Faced with this crossroads, two solutions are usually considered: diversification of the use of the space, for purposes other than just housing workplaces, or demolition. The first option entails heavy investment, necessary for the transformation of the facilities and the new distribution of essential services; the second alternative entails, in addition to the cost of demolition, losses in the previous investment and the production of a large amount of waste, which is not sustainable. Swiss lift, escalator and escalator manufacturer Schindler has launched a new lift system on the market that makes it much easier to solve the problem with the first option, in other words, the reuse of empty office space. And this without the need for a large investment.
The system, called Schindler MetaCore, was installed for the first time in the Omniturm Tower. This mixed-use building, which divides its space between offices and residential flats, with the design and architecture by the Bjarke Ingels Group, is located in the financial centre of the German city of Frankfurt. The special feature of the 190 m high, 49-storey tower is that two separate and independent lobbies give access to the residential and office areas respectively. The Schindler system serves each of these separate lobbies with exactly the same lifts, without the need to allocate one to one use and the other to the other. As a result, users and visitors to both sections of the Omniturm Tower never meet, even though they use the same lifts. Let’s see how it works.
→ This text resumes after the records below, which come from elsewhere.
Lemma send_buffer_any buff sent c n :
  wf buff -> ready c n -> Z.of_nat (length (contents buff)) <= n -> sent_sound sent (length (contents buff)) ->
  exists c' out, send_buffer true buff sent c = Ok (retrieve_all buff, c') /\ delivered sent (contents buff) out /\
    stream c' = stream c ++ out /\ input_buffer_ c' = input_buffer_ c /\ ready c' (n - Z.of_nat (length (contents buff))).
Proof.
  intros Hwf Hready Hn Hsent.
  assert (Hthere : forall sent', peer_there sent' (length (contents buff)) ->
    exists c', send_buffer true buff sent' c = Ok (retrieve_all buff, c') /\ stream c' = stream c ++ contents buff /\
      input_buffer_ c' = input_buffer_ c /\ ready c' (n - Z.of_nat (length (contents buff)))).
  { intros sent' Hp. destruct (send_buffer_ok buff sent' c n Hwf Hready Hn Hp) as (c' & ? & ? & ? & ? & _). by exists c'. }
  assert (Hok : peer_there sent (length (contents buff)) \/ peer_gone sent).
  { destruct sent as [e|k]; [cbn; destruct (fault_error e); auto|by left]. }
  destruct Hok as [Hok|Hgone].
  - destruct (Hthere sent Hok) as (c' & ? & ? & ? & ?). exists c', (contents buff). split_and!; try done. by left.
  - pose proof Hready as [Hup (ch & Hch & _) _ _ _ _]. destruct sent as [e|]; [|done].
    assert (Heq : forall s', send_buffer true buff s' c = (c1 ← send_in_loop_ (contents buff) s' c; Ok (retrieve_all buff, c1))).
    { intros s'. unfold send_buffer, send, run_in_loop. by rewrite !bool_decide_true. }
    destruct (send_in_loop_gone (contents buff) e c ch Hgone Hup Hch) as [Hs|Hs].
    + exists c, []. rewrite Heq, Hs, bind_ok, app_nil_r. split_and!; try done; [by right|].
      destruct Hready; split; try done. lia.
    + destruct (Hthere (IoErr EWOULDBLOCK) eq_refl) as (c' & Hc' & ? & ? & ?). rewrite Heq, Hs, <-Heq.
      exists c', (contents buff). split_and!; try done. by left.
Qed.

(** ** A message *)

(** The buffer holds [s] and can take [n] more bytes. *)
Definition holds (b : Buffer) (s : bytes) (n : Z) : Prop := wf b /\ contents b = s /\ vsize b + n <= max_size.

Lemma holds_less b s n m : holds b s n -> m <= n -> holds b s m.
Proof. intros (? & ? & ?) ?. split_and!; try done. lia. Qed.

Section messages.
Context {B DB : Type} `{!MySQL DB} `{!Books B} `{!BooksOk B DB} {FS : FileSystem} (srcDir : bytes).
Implicit Types (g : http_conn) (wd : world (DB := DB)) (b : B).

(** A client that is connected and can be served [n] more bytes. *)
Record live (held : bytes) (n : Z) g : Prop := {
  lv_ready : ready (hc_conn g) n;
  lv_input : holds (input_buffer_ (hc_conn g)) [] n;
  lv_read : holds (readBuff_ (hc_context g)) held n;
  lv_write : holds (writeBuff_ (hc_context g)) [] n
}.

Definition is_mapped g : Prop := is_Some (mmFile_ (response_ (hc_context g))).
Lemma stretch_app o n m k k' y a y1 a1 y2 a2 es1 xs1 es2 xs2 :
  stretch o n k y a y1 a1 es1 xs1 -> stretch (lose (losses xs1) o) m k' y1 a1 y2 a2 es2 xs2 ->
  stretch o m k' y a y2 a2 (es1 ++ es2) (xs1 ++ xs2).
Proof.
  intros [Hs1 _ Ht1 Hu1] [Hs2 Hr2 Ht2 Hu2]. split.
  - by eapply serves_app.
  - by rewrite losses_app, <-lose_lose.
  - intros j Hj. rewrite elem_of_app in Hj. rewrite Ht2, Ht1, answers_for_app by (tauto || by eapply serves_length).
    by rewrite app_assoc.
  - intros j. by eapply undisturbed_trans.
Qed.

Lemma stretch_refl o n k y a : stands o n k y a -> stretch o n k y a y a [] [].
Proof.
  intros Hr. split; [constructor|by rewrite lose_none|intros j _; by rewrite app_nil_r|intros j; apply undisturbed_refl].
Qed.

Lemma does_nothing o n k y a : stands o n k y a -> does o n k y a (Ok y) [] (fun _ _ => True).
Proof. intros Hr. exists [], [], a. by split; [apply stretch_refl|]. Qed.

(** One thing after another. *)
Lemma does_bind o n m k k' y a run g es1 es2 Q Q' :
  does o n k y a run es1 Q ->
  (forall y1 a1 es xs, run = Ok y1 -> stretch o n k y a y1 a1 es xs -> filter visible es = filter visible es1 -> Q y1 a1 ->
    does (lose (losses xs) o) m k' y1 a1 (g y1) es2 Q') ->
  does o m k' y a (y1 ← run; g y1) (es1 ++ es2) Q'.
Proof.
  unfold does. intros H1 H2. destruct run as [y1|f]; cbn [mbind result_bind].
  - destruct H1 as (es & xs & a1 & Hst & Hvis & HQ). specialize (H2 y1 a1 es xs eq_refl Hst Hvis HQ).
    destruct (g y1) as [y2|f].
    + destruct H2 as (es' & xs' & a2 & Hst2 & Hvis2 & HQ'). exists (es ++ es'), (xs ++ xs'), a2.
      split; [by eapply stretch_app|]. by rewrite !filter_app, Hvis, Hvis2.
    + destruct H2 as (es' & xs' & Hbr & Hvis2). exists (es ++ es'), (xs ++ xs').
      split; [eapply serves_breaks; [apply Hst|exact Hbr]|]. by rewrite !filter_app, Hvis, Hvis2.
  - destruct H1 as (es & xs & Hbr & Hvis). exists (es ++ es2), xs. split; [by apply breaks_more|]. by rewrite !filter_app, Hvis.
Qed.

Lemma reap_serves o n k y a i :
  stands o n k y a ->
  exists es xs y' a', reap srcDir i y = Ok y' /\ stretch o n k y a y' a' es xs /\ filter visible es = [] /\
    forall j, j <> i -> elsewhere j y.1 y'.1 a a'.
Proof.
  intros [Hrep Hag]. unfold reap. destruct (unheld i y.1) eqn:Hu.
  - pose proof (unheld_removed o n y.1 a i Hrep Hu) as Hc.
    destruct (release_step srcDir o n y.1 a i Hrep Hc) as (s' & Hrun & Hrep' & Hst).
    pose proof (serves_release srcDir a i Hc) as Hserve.
    destruct (full_step_ok k y a (Release i) nothing _ s' Hrun Hserve Hag) as (l' & Hfull & Hag').
    exists [Release i], [nothing], (s', l'). eexists. split; [exact Hfull|]. split; [split|split; [done|]].
    + repeat econstructor. exact Hc.
    + split; [by rewrite lose_none|exact Hag'].
    + intros j Hj. cbn [answers_for outs app]. rewrite app_nil_r. apply Hst. intros ->. apply Hj. by left.
    + intros j. exact (step_undisturbed o n y.1 a (Release i) nothing s' _ j Hrep I Hserve Hrun).
    + intros j Hj. refine (step_elsewhere srcDir o n y.1 a (Release i) nothing s' _ j Hrep I Hserve Hrun _). cbn [subject]. congruence.
  - exists [], [], y, a. split; [done|]. split; [by apply stretch_refl|]. split; [done|]. intros j _. apply elsewhere_refl.
Qed.

Lemma dispatch_does o n k y a i x ch A :
  stands o n (arrivals (called y.1 i x ch) + k) y a -> srcDir <> [] -> page_limit srcDir A -> ready_channel y.1 i ch ->
  (role_of i = Connection -> fairly_sent a i x /\ hung_up_empty (revents_ ch) x) -> loop_sound srcDir (called y.1 i x ch) y.1 ->
  total_cost A (called y.1 i x ch) <= n <= max_size - 2048 ->
  does o (n - total_cost A (called y.1 i x ch)) k y a (dispatch srcDir role_of server_loop i x y) (called y.1 i x ch)
    (fun y' a' => forall j, j <> i -> elsewhere j y.1 y'.1 a a').
Proof.
  intros Hst Hsrc Hlim Hready Ha Hsound Hn. pose proof (called_may o n y.1 a i x ch (proj1 Hst) Hready Ha Hsound) as Hmay.
  pose proof (full_run_serves A _ o n k y a Hst Hsrc Hlim Hmay Hsound Hn) as Hfull.
  unfold does, dispatch. rewrite (rc_channel _ _ _ Hready). cbn [of_option]. rewrite bind_ok. cbv zeta.
  change (full_run srcDir (handlers _ _ i x ch _) y) with (full_run srcDir (called y.1 i x ch) y).
  destruct (full_run srcDir (called y.1 i x ch) y) as [y1|f]; rewrite ?bind_ok; [|by destruct Hfull as [xs Hbr]; exists (called y.1 i x ch), xs].
  destruct Hfull as (xs & a1 & Hserve & Hst1 & Hsent & Helse).
  destruct (reap_serves _ _ k y1 a1 i Hst1) as (es2 & xs2 & y2 & a2 & -> & Hst2 & Hvis2 & Helse2).
  exists (called y.1 i x ch ++ es2), (xs ++ xs2), a2. split; [|split].
  - eapply stretch_app; [split; [exact Hserve|exact Hst1|exact Hsent|]|exact Hst2].
    intros j [Hj Hm]. apply (elsewhere_undisturbed j y.1 y1.1 a a1); [|by split]. apply Helse, called_elsewhere; [|done|done].
    destruct (decide (j = i)) as [->|]; [right|by left]. intros Hr. apply (rc_member _ _ _ Hready) in Hr. rewrite Hm in Hr. by destruct Hr.
  - by rewrite filter_app, Hvis2, app_nil_r.
  - intros j Hj Hstore. eapply elsewhere_trans; [|by apply Helse2|done]. apply Helse.
    apply called_elsewhere; [by left|done|done].
Qed.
As the manufacturer itself explains, through an ‘optimised traffic management platform’, and thanks to an app available for smartphones, Schindler MetaCore ‘detects users and sends the right lift car, the most efficient one, to the lobby of the corresponding building’, without any call being made. When the resident or worker arrives, the lift waits for him. Thus begins the “personalised user journey” to their destination, be it an office, home or even the hotel reception where a room reservation awaits him. After all, with Schindler’s system, “the applications for which a building’s space is used can be changed and replaced like books on a bookshelf“. If the needs of the building change, it is easy to reuse it without any work on its infrastructure. Suffice to add that the international non-profit organisation Council on Tall Buildings and Urban Habitat, honoured Schindler’s MetaCore system with the Excellence Award 2023.